2 Supplementary Figure 2. IC75 measurements are highly reproducible, and very little variance in IC75 is due to experimental noise. Here each strain is marked by a different random color. The individual and mean measurements of each mutant strain s log 10 (IC75) are highly correlated (r 2 =0.9924). The variance in each strain s individual log 10 (IC75) measurements around their mean log 10 (IC75) is only 0.76% of the full variance in the data set, that is, the sum of square differences between all measurements and their global errorweighted mean (gray horizontal line). The variance due to experimental error is thus remarkably small both because IC75 measurements are highly reproducible and because the variance in log(ic75) that is the signal (not noise) is very large.
3 Supplementary Figure 3. Multiple adaptive peaks in the landscape of trimethoprim resistance through DHFR mutations. Adaptive trajectories end at one of twelve genotypes that are locally optimal in trimethoprim IC75: all of their genetic neighbors have an IC75 that is lower or experimentally indistinguishable. Each of these peak genotypes are here marked by a black ring and are surrounded by their genetic neighbors. Arrows show the direction of favorable transitions, and are colored by the mutation changed in that transition. Dashed lines connect genotypes with indistinguishable IC75s.

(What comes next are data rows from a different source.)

(* ===== verification/Storage.v ===== *)
(** * Object storage ([internal/storage/storage.go])

    [Local] keeps objects as files below a root directory: the file system is a
    map from absolute paths to nodes, and every system call may fail. [S3] calls
    a client, which is a parameter. Paths are those of a Unix system. *)
From S2P Require Import Prelude GoStrings GoNumbers GoJson GoHash GoIo.
From Stdlib Require Import Ascii.
Open Scope string_scope.
Open Scope list_scope.

Record Object := { Key : string; ContentHash : string; Size : Z; MediaType : string }.

(** ** Paths *)

Definition slash : ascii := "/"%char.

(** The names between slashes. *)
Definition components (s : string) : list string := filter (fun c => c <> "") (split_on slash s).

(** [filepath.Clean] of an absolute path. *)
Definition clean_step (acc : list string) (c : string) : list string :=
  if bool_decide (c = ".") then acc else if bool_decide (c = "..") then removelast acc else acc ++ [c].

Definition clean (s : string) : list string := foldl clean_step [] (components s).

Definition path_of (l : list string) : string := "/" +:+ join "/" l.

Definition is_abs (s : string) : bool := has_prefix s "/".

(** [filepath.Rel] of two clean absolute paths. *)
Fixpoint drop_common (base target : list string) : list string * list string :=
  match base, target with
  | b :: base', t :: target' => if bool_decide (b = t) then drop_common base' target' else (base, target)
  | _, _ => (base, target)
  end.

Definition rel (base target : list string) : string :=
  if bool_decide (base = target) then "." else
  let '(up, down) := drop_common base target in
  join "/" (replicate (length up) ".." ++ down).

(** ** The file system *)

Inductive Node := Folder | File (content : string).

#[export] Instance node_eq_dec : EqDecision Node.
Proof. solve_decision. Defined.

Abbreviation FS := (gmap (list string) Node) (only parsing).

(** What may go wrong in a call of [Put]; [mkdir_fault] and [copy_fault] say how
    many directories were made and how many bytes were written before. *)
Record Faults := {
  mkdir_fault : option (nat * string); create_fault : option string; copy_fault : option (nat * string);
  close_fault : option string; rename_fault : option string; remove_fault : option string }.

Definition no_faults : Faults :=
  {| mkdir_fault := None; create_fault := None; copy_fault := None; close_fault := None; rename_fault := None; remove_fault := None |}.

Definition fails (f : option string) : result string unit := match f with Some e => Err e | None => Ok tt end.

(** [os.MkdirAll]: the directories on the way, from the top. *)
Fixpoint mkdir_from (fs : FS) (done_ rest : list string) : result string FS :=
  match rest with
  | [] => Ok fs
  | c :: rest' =>
      let here := done_ ++ [c] in
      match fs !! here with
      | Some (File _) => Err "not a directory"
      | Some Folder => mkdir_from fs here rest'
      | None => mkdir_from (<[here := Folder]> fs) here rest'
      end
  end.

Definition mkdir_all (fs : FS) (p : list string) : result string FS := mkdir_from fs [] p.

Definition make_folders (f : option (nat * string)) (fs : FS) (p : list string) : FS * option string :=
  match f with
  | Some (k, e) => (match mkdir_all fs (take k p) with Ok fs => fs | Err _ => fs end, Some e)
  | None => match mkdir_all fs p with Ok fs => (fs, None) | Err e => (fs, Some e) end
  end.

(** The root of the file system is a directory. *)
Definition is_folder (fs : FS) (p : list string) : bool := bool_decide (p = []) || bool_decide (fs !! p = Some Folder).

Definition create_excl (fs : FS) (p : list string) : result string FS :=
  if negb (is_folder fs (removelast p)) then Err "no such file or directory" else
  match fs !! p with Some _ => Err "file exists" | None => Ok (<[p := File ""]> fs) end.

Definition rename (fs : FS) (old new : list string) : result string FS :=
  match fs !! old with
  | None => Err "no such file or directory"
  | Some n => if is_folder fs new then Err "file exists" else Ok (<[new := n]> (delete old fs))
  end.

Definition empty_folder (fs : FS) (p : list string) : bool :=
  forallb (fun kv => negb (bool_decide (removelast kv.1 = p /\ kv.1 <> []))) (map_to_list fs).

Definition remove (fs : FS) (p : list string) : result string FS :=
  match fs !! p with
  | None => Err "no such file or directory"
  | Some Folder => if empty_folder fs p then Ok (delete p fs) else Err "directory not empty"
  | Some (File _) => Ok (delete p fs)
  end.

(** ** [Local] *)

Record Local := { root : list string }.

(** [cwd] is the working directory, when there is one. *)
Definition NewLocal (cwd : option string) (fs : FS) (r : string) : result string (Local * FS) :=
  let abs := if is_abs r then Some (clean r) else (fun d => clean (d +:+ "/" +:+ r)) <$> cwd in
  match abs with
  | None => Err "getwd: no such file or directory"
  | Some p => fs ← mkdir_all fs p; Ok ({| root := p |}, fs)
  end.

Definition file (l : Local) (key : string) : result string (list string) :=
  if bool_decide (key = "") || contains_sub key ".." || is_abs key then Err "invalid object key" else
  let p := clean (path_of (root l) +:+ "/" +:+ key) in
  if has_prefix (rel (root l) p) ".." then Err "object key escapes storage root" else Ok p.

(** The file a path's object is written to first. *)
Definition pending (p : list string) : list string := removelast p ++ [default "" (last p) +:+ ".pending"].

(** What [io.Copy] writes of a reader through [io.LimitReader], and its error. *)
Definition copied (r : Reader) (size : Z) (f : option (nat * string)) : string * option string :=
  let n := Z.to_nat (wrap64 (size + 1)) in
  let c := String.substring 0 n (content r) in
  match f with
  | Some (k, e) => (String.substring 0 k c, Some e)
  | None => (c, if (n <=? String.length (content r))%nat then None else failure r)
  end.

(** The first error of lines 65-75 before the rename. *)
Definition put_error (size : Z) (c : string) (copy close : option string) : option string :=
  match copy with Some e => Some e | None =>
  match close with Some e => Some e | None =>
    if (len c =? size)%Z then None
    else Some ("object size mismatch: expected " +:+ format_int size +:+ " got " +:+ format_int (len c)) end end.

Definition Put (f : Faults) (l : Local) (fs : FS) (key : string) (r : Reader) (size : Z) (media : string) : FS * result string Object :=
  match file l key with
  | Err e => (fs, Err e)
  | Ok p =>
      match make_folders (mkdir_fault f) fs (removelast p) with
      | (fs, Some e) => (fs, Err e)
      | (fs, None) =>
          let tmp := pending p in
          match (_ ← fails (create_fault f); create_excl fs tmp) with
          | Err e => (fs, Err e)
          | Ok fs =>
              let '(c, copy_error) := copied r size (copy_fault f) in
              let fs := <[tmp := File c]> fs in
              let renamed := match put_error size c copy_error (close_fault f) with
                | Some e => Err e
                | None => _ ← fails (rename_fault f); rename fs tmp p
                end in
              match renamed with
              | Ok fs => (fs, Ok {| Key := key; ContentHash := hex_encode (sha256 c); Size := len c; MediaType := media |})
              | Err e => (match (_ ← fails (remove_fault f); remove fs tmp) with Ok fs => fs | Err _ => fs end, Err e)
              end
          end
      end
  end.

(** Opening a directory succeeds; reading it does not. *)
Definition Get (l : Local) (fs : FS) (key : string) : result string Node :=
  p ← file l key; match fs !! p with Some n => Ok n | None => Err "no such file or directory" end.

Definition Delete (f : Faults) (l : Local) (fs : FS) (key : string) : FS * result string unit :=
  match file l key with
  | Err e => (fs, Err e)
  | Ok p =>
      match remove_fault f with
      | Some e => (fs, Err e)
      | None => match fs !! p with
                | None => (fs, Ok tt)
                | Some _ => match remove fs p with Ok fs => (fs, Ok tt) | Err e => (fs, Err e) end
                end
      end
  end.

(** [name] is the name [os.CreateTemp] draws. *)
Definition Ready (l : Local) (fs : FS) (name : string) : FS * result string unit :=
  match create_excl fs (root l ++ ["ready-" +:+ name]) with
  | Err e => (fs, Err e)
  | Ok fs => match remove fs (root l ++ ["ready-" +:+ name]) with Ok fs => (fs, Ok tt) | Err e => (fs, Err e) end
  end.

(** ** [S3] *)

(** The client: what it reads of an object's reader, and the size it reports. *)
Record Client := {
  c_state : Type;
  PutObject : c_state -> string -> string -> Reader -> Z -> c_state * result string (string * Z);
  GetObject : c_state -> string -> string -> result string (result string string);
  RemoveObject : c_state -> string -> string -> c_state * result string unit;
  BucketExists : c_state -> string -> result string bool }.

Record S3 := { client : Client; bucket : string }.

Definition NewS3 (new : string -> string -> string -> bool -> result string Client) (endpoint bucket access secret : string) (tls : bool) : result string S3 :=
  if bool_decide (endpoint = "") || bool_decide (bucket = "") || bool_decide (access = "") || bool_decide (secret = "")
  then Err "complete S3 configuration required" else
  c ← new endpoint access secret tls; Ok {| client := c; bucket := bucket |}.

Definition S3_Put (s : S3) (st : c_state (client s)) (key : string) (r : Reader) (size : Z) (media : string) : c_state (client s) * result string Object :=
  match PutObject (client s) st (bucket s) key r size with
  | (st, Err e) => (st, Err e)
  | (st, Ok (read, n)) => (st, Ok {| Key := key; ContentHash := hex_encode (sha256 read); Size := n; MediaType := media |})
  end.

(** An object that cannot be looked at is not returned. *)
Definition S3_Get (s : S3) (st : c_state (client s)) (key : string) : result string string :=
  o ← GetObject (client s) st (bucket s) key; o.

Definition S3_Delete (s : S3) (st : c_state (client s)) (key : string) : c_state (client s) * result string unit :=
  RemoveObject (client s) st (bucket s) key.

Definition S3_Ready (s : S3) (st : c_state (client s)) : result string unit :=
  match BucketExists (client s) st (bucket s) with
  | Err e => Err e
  | Ok found => if found : bool then Ok tt else Err "S3 bucket does not exist"
  end.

4 Supplementary Figure 4. Pairwise and high-order genetic interactions are required to explain the adaptive landscape of trimethoprim resistance. a, A series of models of increasing complexity was constructed to fit the observed IC75 of each genotype and determine the relative contributions of mutation s individual effects and effects in combinations (Methods, Figure 2). As in Figure 2a, all possible genetic interaction terms are considered (Pairwise and high-order genetic interactions), which is contrasted with the results when only pairwise genetic interactions are considered, and when no genetic interactions are considered. b, The variance explained by each set of parameters (individual effects, pairwise and high-order interactions) was summed, for different models that do or do not consider pairwise or high-order genetic interaction terms. Without genetic interactions, 59% of variance in log(ic75) cannot be explained; without high-order genetic interactions, 25% of variance in log(ic75) cannot be explained, even though 27 parameters are available to describe all individual effects and pairwise interactions.
5 Supplementary Figure 5. High order genetic interactions between P21L and W30R. Growth as a function of increasing trimethoprim concentration (mean of triplicates) are shown for sets of strains that demonstrate the variable genetic interactions between P21L and W30R when acquired on different genetic backgrounds. In each graph, black represents the background (a strain with neither P21L nor W30R), red and green represent strains that have acquired either P21L or W30R, respectively, and brown represents a strain that has acquired both P21L and W30R. IC75 is determined from the intersection of these growth functions with a dotted line at 25% of the uninhibited wildtype growth.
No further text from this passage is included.